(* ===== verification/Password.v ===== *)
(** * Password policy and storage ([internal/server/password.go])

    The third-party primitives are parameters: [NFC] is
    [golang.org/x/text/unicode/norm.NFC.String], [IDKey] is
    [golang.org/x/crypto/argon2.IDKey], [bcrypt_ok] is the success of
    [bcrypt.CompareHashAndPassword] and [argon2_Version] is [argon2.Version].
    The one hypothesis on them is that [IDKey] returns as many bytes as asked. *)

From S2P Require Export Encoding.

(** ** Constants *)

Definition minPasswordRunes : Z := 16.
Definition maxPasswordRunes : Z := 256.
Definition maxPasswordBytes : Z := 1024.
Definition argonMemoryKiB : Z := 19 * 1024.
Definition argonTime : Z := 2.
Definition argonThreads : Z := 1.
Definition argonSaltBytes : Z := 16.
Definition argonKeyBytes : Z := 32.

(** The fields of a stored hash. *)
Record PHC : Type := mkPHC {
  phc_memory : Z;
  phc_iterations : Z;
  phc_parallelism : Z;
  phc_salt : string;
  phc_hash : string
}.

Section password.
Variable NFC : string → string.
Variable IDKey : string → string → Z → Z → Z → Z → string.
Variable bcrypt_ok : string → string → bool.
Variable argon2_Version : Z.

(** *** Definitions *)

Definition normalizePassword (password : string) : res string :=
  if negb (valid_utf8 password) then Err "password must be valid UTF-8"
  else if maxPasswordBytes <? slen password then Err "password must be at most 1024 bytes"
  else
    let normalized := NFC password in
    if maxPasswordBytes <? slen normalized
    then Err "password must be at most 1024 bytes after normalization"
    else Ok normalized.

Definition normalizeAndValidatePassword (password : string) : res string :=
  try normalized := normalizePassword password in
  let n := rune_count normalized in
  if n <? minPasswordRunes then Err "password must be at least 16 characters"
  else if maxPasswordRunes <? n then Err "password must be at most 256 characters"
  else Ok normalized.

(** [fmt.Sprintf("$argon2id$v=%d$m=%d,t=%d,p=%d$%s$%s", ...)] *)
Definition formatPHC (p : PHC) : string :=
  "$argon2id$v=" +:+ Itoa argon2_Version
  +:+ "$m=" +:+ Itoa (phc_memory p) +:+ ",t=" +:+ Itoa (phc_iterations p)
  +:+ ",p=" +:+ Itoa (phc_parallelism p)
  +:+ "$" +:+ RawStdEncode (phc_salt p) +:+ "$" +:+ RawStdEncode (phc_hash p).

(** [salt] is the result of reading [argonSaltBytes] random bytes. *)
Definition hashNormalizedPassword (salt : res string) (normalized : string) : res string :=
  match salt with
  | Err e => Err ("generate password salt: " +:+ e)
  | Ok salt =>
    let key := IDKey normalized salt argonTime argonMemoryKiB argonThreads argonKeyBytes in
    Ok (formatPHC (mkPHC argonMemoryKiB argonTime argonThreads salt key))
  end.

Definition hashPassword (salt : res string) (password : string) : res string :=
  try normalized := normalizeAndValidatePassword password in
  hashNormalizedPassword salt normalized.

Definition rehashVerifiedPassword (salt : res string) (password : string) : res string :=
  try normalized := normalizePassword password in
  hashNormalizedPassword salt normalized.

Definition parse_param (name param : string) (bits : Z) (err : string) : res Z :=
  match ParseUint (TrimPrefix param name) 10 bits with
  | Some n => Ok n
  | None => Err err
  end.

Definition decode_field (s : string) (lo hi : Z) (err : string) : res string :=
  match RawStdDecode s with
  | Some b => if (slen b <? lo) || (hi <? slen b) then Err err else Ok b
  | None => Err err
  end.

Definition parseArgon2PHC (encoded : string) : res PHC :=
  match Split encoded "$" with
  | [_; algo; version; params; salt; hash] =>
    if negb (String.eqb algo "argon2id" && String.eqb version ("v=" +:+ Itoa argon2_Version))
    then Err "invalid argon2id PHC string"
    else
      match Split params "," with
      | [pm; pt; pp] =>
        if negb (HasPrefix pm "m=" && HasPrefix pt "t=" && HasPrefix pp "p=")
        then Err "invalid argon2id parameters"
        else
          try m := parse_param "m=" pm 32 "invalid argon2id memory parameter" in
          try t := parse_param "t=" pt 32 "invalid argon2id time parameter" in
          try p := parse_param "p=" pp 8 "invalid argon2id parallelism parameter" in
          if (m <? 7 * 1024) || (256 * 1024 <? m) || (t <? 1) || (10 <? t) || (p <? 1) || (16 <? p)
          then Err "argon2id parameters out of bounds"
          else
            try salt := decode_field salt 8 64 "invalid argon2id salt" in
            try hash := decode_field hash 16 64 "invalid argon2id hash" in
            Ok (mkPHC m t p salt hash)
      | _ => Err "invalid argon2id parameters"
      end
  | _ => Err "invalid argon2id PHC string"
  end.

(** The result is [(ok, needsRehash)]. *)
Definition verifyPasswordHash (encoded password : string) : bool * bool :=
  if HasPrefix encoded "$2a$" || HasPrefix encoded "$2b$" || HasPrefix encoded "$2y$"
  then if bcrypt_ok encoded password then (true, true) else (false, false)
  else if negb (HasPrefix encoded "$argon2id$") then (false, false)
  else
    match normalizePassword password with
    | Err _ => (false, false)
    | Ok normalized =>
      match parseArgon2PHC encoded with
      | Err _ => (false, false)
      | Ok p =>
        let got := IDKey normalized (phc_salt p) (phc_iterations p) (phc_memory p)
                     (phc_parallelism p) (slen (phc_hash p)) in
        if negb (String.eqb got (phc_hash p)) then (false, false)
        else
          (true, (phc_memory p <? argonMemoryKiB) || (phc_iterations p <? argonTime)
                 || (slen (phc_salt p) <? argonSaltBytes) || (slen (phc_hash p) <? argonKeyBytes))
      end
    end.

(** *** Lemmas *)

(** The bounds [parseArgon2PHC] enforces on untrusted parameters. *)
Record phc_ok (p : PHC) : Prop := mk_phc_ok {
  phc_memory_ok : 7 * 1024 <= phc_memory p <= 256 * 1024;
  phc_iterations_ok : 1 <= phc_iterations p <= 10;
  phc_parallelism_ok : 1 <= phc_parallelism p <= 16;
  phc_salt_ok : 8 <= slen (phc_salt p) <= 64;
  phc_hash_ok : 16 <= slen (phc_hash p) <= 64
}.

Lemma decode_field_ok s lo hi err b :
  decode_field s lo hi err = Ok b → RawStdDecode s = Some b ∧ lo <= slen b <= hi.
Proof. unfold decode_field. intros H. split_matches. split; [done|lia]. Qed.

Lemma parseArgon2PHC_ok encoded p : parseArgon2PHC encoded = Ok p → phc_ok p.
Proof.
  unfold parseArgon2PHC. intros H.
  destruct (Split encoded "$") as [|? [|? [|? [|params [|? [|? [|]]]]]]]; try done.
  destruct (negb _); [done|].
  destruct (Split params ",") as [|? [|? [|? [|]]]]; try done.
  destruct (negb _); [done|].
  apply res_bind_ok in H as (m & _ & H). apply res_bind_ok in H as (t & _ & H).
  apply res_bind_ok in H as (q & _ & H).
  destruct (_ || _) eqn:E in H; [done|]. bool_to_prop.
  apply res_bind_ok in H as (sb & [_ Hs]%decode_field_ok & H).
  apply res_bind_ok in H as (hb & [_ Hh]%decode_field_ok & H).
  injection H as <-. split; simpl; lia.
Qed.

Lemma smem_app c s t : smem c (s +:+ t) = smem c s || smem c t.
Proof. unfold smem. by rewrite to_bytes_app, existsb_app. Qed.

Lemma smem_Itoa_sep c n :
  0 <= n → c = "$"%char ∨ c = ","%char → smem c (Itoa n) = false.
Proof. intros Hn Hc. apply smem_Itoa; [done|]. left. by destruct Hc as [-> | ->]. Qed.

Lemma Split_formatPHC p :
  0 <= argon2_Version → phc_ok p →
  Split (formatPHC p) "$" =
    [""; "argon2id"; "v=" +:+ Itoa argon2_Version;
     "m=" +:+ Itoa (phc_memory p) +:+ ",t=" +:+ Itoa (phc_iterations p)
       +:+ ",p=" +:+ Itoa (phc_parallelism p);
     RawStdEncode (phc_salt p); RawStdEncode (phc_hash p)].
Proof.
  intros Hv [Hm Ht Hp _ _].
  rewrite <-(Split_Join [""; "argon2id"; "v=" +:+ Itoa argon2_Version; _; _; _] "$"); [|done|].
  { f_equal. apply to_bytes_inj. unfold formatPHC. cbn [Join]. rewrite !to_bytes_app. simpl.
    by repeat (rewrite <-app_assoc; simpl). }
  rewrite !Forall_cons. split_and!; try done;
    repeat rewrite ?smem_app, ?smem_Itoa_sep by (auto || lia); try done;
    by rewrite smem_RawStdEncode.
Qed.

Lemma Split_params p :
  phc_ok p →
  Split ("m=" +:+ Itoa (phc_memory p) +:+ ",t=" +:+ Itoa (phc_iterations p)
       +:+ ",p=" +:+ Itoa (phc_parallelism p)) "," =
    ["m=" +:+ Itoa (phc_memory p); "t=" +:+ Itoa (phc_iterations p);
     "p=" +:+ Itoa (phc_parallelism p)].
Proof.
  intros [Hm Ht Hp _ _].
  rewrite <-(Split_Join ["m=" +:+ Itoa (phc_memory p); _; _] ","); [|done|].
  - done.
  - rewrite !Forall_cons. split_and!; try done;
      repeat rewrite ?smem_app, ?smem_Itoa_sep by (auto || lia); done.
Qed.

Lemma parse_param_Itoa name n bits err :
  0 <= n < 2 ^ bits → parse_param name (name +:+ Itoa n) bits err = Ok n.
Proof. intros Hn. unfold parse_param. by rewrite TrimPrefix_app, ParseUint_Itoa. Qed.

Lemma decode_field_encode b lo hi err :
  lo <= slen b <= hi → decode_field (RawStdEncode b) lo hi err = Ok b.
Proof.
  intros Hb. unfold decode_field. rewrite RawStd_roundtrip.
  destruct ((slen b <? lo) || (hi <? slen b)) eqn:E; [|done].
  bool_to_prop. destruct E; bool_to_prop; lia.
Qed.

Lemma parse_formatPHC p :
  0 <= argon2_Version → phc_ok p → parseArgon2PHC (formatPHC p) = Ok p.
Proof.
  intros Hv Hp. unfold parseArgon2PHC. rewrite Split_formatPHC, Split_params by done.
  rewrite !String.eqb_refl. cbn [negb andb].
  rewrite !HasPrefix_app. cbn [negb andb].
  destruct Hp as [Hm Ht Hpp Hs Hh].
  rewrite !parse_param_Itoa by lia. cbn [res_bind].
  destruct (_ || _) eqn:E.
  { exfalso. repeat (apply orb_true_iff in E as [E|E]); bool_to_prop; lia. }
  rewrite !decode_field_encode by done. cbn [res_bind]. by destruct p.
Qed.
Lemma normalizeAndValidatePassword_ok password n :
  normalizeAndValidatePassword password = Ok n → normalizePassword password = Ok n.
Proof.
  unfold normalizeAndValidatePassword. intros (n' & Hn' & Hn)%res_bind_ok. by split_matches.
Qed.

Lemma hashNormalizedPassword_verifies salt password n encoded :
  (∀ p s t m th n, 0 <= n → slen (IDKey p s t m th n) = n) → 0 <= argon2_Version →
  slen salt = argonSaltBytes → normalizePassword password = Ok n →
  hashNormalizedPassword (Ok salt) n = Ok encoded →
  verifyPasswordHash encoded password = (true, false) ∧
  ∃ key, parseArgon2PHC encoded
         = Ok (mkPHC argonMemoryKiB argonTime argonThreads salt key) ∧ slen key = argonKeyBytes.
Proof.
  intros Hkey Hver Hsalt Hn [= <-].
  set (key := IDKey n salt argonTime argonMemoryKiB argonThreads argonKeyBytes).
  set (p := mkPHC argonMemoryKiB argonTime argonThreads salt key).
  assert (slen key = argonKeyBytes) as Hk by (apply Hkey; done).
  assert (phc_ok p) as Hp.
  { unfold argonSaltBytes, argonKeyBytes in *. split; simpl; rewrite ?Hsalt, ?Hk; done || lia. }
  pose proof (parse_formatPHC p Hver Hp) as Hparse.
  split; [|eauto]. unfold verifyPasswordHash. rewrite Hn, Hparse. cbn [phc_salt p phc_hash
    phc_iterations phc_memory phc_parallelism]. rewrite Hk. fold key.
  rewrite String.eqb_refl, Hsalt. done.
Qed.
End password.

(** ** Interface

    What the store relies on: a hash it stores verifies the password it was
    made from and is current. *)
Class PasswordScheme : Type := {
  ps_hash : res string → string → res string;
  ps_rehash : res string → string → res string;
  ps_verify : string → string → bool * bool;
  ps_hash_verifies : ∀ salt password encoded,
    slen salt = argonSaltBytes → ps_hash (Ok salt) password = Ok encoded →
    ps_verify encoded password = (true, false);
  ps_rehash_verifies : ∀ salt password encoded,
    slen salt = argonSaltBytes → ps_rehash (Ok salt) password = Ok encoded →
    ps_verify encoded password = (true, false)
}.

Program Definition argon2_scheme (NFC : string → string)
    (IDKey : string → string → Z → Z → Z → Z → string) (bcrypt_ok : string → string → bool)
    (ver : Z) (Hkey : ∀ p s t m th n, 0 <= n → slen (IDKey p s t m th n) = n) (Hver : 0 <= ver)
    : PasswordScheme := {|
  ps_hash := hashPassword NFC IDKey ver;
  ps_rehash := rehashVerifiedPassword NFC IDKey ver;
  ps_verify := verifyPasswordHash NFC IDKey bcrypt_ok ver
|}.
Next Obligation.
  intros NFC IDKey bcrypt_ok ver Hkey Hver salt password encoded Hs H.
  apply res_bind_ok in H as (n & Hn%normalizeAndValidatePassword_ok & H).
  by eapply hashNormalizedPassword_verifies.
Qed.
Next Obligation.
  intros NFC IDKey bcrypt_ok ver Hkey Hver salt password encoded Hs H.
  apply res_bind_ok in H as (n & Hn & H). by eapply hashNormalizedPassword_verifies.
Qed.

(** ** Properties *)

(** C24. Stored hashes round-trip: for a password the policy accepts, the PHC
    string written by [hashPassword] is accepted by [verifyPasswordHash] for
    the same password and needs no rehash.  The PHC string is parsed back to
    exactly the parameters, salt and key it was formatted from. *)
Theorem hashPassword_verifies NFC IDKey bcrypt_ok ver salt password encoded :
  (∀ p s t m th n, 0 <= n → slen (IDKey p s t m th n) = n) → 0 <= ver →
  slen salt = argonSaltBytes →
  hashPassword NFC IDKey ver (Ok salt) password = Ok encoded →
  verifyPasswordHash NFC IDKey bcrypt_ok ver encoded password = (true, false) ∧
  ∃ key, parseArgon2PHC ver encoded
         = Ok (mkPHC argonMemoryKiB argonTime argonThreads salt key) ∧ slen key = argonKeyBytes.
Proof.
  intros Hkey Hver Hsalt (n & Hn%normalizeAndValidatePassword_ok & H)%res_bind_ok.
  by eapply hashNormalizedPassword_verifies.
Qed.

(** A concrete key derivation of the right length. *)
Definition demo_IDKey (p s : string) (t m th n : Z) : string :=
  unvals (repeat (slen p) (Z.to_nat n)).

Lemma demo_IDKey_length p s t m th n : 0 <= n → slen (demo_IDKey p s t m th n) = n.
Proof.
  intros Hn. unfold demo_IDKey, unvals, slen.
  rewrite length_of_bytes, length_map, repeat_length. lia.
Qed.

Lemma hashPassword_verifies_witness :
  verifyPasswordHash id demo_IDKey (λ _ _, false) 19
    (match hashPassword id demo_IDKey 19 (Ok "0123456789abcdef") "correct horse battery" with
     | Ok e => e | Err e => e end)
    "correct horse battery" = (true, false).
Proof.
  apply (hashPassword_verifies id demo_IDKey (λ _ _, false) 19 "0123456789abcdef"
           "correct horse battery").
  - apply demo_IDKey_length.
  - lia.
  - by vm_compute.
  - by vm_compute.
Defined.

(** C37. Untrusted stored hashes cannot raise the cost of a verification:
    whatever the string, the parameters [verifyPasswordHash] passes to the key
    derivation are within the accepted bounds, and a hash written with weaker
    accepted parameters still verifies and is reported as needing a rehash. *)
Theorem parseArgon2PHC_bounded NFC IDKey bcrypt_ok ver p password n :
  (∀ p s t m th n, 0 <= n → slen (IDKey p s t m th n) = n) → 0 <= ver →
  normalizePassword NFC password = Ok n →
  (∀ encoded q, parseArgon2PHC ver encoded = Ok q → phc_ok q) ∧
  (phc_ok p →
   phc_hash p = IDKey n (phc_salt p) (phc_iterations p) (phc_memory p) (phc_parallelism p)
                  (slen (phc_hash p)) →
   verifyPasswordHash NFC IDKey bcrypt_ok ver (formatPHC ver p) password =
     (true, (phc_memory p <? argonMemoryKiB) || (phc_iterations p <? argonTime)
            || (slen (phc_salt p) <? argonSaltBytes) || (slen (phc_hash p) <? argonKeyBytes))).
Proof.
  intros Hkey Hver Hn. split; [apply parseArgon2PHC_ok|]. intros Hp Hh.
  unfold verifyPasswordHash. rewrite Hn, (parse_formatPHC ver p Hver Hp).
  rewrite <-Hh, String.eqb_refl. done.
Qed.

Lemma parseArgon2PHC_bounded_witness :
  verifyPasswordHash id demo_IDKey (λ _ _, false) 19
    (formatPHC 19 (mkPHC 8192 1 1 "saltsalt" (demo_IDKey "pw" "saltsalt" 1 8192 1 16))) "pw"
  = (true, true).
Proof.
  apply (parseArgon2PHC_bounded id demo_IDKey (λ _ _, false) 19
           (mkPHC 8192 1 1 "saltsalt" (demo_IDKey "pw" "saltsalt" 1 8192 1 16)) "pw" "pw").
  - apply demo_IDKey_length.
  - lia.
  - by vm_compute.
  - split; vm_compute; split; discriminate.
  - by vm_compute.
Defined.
- - -
Work instructions: What is needed is a verbatim copy of every line in the records above from the one containing "1024 bytes after" down to the one containing "let n := rune_count normalized in", both included, and nothing more.

Answer section:
    then Err "password must be at most 1024 bytes after normalization"
    else Ok normalized.

Definition normalizeAndValidatePassword (password : string) : res string :=
  try normalized := normalizePassword password in
  let n := rune_count normalized in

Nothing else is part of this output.